((

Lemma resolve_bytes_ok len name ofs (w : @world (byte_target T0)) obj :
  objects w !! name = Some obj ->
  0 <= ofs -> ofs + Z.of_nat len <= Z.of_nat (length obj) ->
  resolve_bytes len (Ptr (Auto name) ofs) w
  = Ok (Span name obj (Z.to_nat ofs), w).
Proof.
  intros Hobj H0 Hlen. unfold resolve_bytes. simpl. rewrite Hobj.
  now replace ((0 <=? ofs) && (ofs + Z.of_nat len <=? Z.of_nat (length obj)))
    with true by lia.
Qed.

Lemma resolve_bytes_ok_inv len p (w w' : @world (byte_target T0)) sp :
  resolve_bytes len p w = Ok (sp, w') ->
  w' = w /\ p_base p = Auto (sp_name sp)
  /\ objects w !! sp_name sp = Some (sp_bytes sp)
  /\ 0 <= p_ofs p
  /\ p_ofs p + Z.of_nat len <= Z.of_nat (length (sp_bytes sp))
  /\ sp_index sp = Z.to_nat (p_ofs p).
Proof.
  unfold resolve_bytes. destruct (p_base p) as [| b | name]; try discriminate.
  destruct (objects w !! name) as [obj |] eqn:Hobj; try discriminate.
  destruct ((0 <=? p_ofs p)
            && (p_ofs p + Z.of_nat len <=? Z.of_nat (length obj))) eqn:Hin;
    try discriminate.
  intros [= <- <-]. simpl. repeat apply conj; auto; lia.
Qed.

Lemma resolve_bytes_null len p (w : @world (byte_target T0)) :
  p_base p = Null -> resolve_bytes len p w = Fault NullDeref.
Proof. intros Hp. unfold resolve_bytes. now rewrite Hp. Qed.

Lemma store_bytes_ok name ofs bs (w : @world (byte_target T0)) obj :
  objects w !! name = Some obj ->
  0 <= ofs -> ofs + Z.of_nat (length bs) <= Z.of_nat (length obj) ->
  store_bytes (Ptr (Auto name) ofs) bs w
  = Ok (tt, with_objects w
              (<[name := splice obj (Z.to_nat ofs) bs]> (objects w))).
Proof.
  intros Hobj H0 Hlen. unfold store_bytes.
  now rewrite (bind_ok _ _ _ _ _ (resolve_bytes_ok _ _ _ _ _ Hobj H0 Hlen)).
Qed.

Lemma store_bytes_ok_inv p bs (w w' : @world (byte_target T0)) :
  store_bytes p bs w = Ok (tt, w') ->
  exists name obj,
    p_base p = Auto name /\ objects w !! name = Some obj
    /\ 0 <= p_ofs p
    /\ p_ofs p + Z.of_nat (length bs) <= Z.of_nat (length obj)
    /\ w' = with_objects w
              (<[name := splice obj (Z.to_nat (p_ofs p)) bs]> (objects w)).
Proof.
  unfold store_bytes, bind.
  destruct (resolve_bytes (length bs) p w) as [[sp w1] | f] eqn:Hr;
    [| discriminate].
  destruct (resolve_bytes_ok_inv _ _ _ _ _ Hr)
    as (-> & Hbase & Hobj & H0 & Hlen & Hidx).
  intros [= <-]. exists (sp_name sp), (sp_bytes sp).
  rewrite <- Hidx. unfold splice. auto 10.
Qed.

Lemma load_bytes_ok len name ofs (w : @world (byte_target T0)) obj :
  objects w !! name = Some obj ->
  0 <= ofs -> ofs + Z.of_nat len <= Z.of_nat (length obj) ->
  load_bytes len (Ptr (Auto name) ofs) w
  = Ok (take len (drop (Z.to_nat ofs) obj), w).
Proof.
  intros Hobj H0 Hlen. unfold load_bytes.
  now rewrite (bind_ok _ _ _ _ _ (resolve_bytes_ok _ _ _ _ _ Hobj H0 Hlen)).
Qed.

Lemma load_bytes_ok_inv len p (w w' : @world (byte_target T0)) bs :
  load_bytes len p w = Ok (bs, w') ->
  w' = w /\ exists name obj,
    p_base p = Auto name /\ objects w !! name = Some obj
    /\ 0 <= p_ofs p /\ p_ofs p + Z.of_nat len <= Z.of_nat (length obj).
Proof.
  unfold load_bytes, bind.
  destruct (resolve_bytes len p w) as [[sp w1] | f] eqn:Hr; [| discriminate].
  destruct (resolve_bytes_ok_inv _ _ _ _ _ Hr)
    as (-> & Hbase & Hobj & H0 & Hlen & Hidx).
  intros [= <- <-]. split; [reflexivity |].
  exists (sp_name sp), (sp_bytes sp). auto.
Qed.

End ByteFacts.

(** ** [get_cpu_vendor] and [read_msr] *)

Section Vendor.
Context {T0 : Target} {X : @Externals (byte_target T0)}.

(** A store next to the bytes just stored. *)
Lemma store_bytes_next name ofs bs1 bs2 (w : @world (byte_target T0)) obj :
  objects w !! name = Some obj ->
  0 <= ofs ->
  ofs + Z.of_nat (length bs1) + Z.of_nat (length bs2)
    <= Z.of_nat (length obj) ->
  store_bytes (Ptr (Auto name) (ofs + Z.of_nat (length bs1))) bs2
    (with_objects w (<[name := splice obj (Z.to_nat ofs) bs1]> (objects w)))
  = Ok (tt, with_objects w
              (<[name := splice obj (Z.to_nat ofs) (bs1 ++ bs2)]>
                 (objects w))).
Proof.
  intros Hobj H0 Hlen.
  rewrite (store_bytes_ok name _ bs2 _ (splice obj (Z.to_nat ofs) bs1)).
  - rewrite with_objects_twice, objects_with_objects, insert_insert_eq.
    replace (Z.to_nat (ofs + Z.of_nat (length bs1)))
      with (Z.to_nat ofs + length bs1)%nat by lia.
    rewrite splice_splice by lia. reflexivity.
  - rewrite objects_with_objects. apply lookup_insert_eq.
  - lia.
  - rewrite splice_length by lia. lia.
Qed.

))
((

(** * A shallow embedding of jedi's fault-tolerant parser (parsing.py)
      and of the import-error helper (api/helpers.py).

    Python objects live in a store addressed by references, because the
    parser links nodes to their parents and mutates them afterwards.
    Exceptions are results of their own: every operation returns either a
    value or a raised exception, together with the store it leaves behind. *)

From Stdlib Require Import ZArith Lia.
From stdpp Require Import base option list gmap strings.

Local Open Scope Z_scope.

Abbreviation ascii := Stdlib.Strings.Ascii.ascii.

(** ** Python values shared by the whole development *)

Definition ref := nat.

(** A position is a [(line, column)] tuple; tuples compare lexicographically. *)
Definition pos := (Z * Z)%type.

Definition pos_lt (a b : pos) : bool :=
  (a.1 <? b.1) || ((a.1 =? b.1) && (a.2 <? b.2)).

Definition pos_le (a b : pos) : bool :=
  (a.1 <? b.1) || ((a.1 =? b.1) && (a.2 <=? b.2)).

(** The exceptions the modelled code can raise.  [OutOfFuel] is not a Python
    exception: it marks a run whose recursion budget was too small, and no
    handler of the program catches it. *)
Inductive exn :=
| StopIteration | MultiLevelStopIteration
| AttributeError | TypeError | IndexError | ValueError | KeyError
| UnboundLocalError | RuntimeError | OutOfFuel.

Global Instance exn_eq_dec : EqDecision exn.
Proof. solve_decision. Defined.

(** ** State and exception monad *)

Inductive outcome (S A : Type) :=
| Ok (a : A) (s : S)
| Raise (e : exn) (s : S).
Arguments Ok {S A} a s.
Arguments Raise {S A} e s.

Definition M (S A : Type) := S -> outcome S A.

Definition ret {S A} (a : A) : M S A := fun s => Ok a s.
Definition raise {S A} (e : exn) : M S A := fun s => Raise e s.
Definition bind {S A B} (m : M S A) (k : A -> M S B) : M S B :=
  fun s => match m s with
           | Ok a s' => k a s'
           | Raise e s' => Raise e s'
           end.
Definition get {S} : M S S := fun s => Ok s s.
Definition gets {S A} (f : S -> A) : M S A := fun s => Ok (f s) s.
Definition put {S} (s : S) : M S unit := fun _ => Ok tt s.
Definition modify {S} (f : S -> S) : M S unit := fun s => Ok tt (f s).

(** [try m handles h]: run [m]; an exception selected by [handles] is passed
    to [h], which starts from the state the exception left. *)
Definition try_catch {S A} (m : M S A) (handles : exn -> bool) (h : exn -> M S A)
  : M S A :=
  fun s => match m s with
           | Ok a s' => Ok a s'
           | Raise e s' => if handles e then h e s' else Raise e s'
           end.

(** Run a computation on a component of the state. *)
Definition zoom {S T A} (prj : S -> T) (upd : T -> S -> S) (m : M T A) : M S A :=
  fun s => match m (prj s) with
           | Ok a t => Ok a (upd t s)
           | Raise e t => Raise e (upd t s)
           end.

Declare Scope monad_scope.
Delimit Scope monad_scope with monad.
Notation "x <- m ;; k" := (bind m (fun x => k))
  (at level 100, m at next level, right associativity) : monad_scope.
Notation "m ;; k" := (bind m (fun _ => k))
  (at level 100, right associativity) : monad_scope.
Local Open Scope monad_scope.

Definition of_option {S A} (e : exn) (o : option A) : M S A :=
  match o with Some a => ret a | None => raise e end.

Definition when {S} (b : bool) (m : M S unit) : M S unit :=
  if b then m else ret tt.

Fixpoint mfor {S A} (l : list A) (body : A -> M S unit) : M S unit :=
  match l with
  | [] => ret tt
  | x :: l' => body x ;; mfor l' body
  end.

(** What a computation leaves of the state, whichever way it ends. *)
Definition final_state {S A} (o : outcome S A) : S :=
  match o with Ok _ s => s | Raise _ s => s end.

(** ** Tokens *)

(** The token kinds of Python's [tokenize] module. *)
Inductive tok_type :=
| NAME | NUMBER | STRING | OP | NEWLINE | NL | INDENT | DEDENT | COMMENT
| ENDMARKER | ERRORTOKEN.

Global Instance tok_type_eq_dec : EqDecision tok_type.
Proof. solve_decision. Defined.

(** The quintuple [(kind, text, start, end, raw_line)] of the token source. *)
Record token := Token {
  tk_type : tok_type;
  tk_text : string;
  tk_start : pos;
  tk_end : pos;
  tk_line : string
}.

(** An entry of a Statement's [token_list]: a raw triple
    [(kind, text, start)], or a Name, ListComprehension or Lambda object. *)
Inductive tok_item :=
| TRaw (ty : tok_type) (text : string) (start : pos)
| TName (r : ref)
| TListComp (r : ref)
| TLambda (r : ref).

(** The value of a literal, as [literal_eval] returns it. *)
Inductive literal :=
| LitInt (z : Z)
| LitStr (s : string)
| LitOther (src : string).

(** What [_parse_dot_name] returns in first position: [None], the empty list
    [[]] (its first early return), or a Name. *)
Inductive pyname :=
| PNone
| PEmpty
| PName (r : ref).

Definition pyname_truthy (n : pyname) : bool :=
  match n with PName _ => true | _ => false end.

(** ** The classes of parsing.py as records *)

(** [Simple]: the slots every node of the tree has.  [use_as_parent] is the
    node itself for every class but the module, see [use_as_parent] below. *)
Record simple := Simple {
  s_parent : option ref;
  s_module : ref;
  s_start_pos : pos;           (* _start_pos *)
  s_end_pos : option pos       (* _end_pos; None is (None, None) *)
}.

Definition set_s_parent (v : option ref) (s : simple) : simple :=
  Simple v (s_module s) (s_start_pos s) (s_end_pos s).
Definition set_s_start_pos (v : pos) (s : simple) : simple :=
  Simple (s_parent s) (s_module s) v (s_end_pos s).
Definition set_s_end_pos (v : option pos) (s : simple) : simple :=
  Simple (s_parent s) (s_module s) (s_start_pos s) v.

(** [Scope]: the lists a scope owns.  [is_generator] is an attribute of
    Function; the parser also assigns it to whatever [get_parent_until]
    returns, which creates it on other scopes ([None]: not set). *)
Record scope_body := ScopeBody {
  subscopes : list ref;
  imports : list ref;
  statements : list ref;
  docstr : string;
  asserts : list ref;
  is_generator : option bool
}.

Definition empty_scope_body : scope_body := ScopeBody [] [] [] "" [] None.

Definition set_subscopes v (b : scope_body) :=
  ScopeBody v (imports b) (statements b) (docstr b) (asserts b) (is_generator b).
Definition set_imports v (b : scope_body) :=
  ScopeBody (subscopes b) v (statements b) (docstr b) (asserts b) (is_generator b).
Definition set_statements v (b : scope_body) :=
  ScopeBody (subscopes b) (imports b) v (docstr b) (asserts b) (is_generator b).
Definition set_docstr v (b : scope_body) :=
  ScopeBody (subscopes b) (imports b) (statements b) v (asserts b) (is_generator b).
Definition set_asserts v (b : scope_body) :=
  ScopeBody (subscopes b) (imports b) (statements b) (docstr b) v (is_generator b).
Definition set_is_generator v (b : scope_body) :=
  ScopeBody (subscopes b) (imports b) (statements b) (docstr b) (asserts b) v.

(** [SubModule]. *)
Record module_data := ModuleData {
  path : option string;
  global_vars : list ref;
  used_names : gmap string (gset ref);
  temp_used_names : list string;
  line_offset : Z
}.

))
((

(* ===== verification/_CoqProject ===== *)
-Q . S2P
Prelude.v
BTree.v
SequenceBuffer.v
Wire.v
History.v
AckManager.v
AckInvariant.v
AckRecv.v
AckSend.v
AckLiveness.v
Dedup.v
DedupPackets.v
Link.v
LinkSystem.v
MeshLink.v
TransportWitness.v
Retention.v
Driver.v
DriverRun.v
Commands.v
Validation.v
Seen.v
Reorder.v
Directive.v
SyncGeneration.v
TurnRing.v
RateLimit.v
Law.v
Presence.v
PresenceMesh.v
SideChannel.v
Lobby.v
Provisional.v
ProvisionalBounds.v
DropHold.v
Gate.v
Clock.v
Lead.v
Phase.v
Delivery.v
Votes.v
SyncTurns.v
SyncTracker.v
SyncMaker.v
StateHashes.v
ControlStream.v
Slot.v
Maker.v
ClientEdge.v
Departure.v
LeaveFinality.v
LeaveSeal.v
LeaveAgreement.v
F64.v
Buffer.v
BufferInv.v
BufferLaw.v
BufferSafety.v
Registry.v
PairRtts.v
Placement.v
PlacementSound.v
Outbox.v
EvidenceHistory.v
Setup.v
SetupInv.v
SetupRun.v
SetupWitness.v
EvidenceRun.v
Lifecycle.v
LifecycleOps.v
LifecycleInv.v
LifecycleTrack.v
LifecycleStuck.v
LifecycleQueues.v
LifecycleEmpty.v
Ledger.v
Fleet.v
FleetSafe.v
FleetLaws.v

))

> **Exercise objective**: Go through the entries above and count the lines containing the word "then"; give only that count.

> **Result of the task**: 2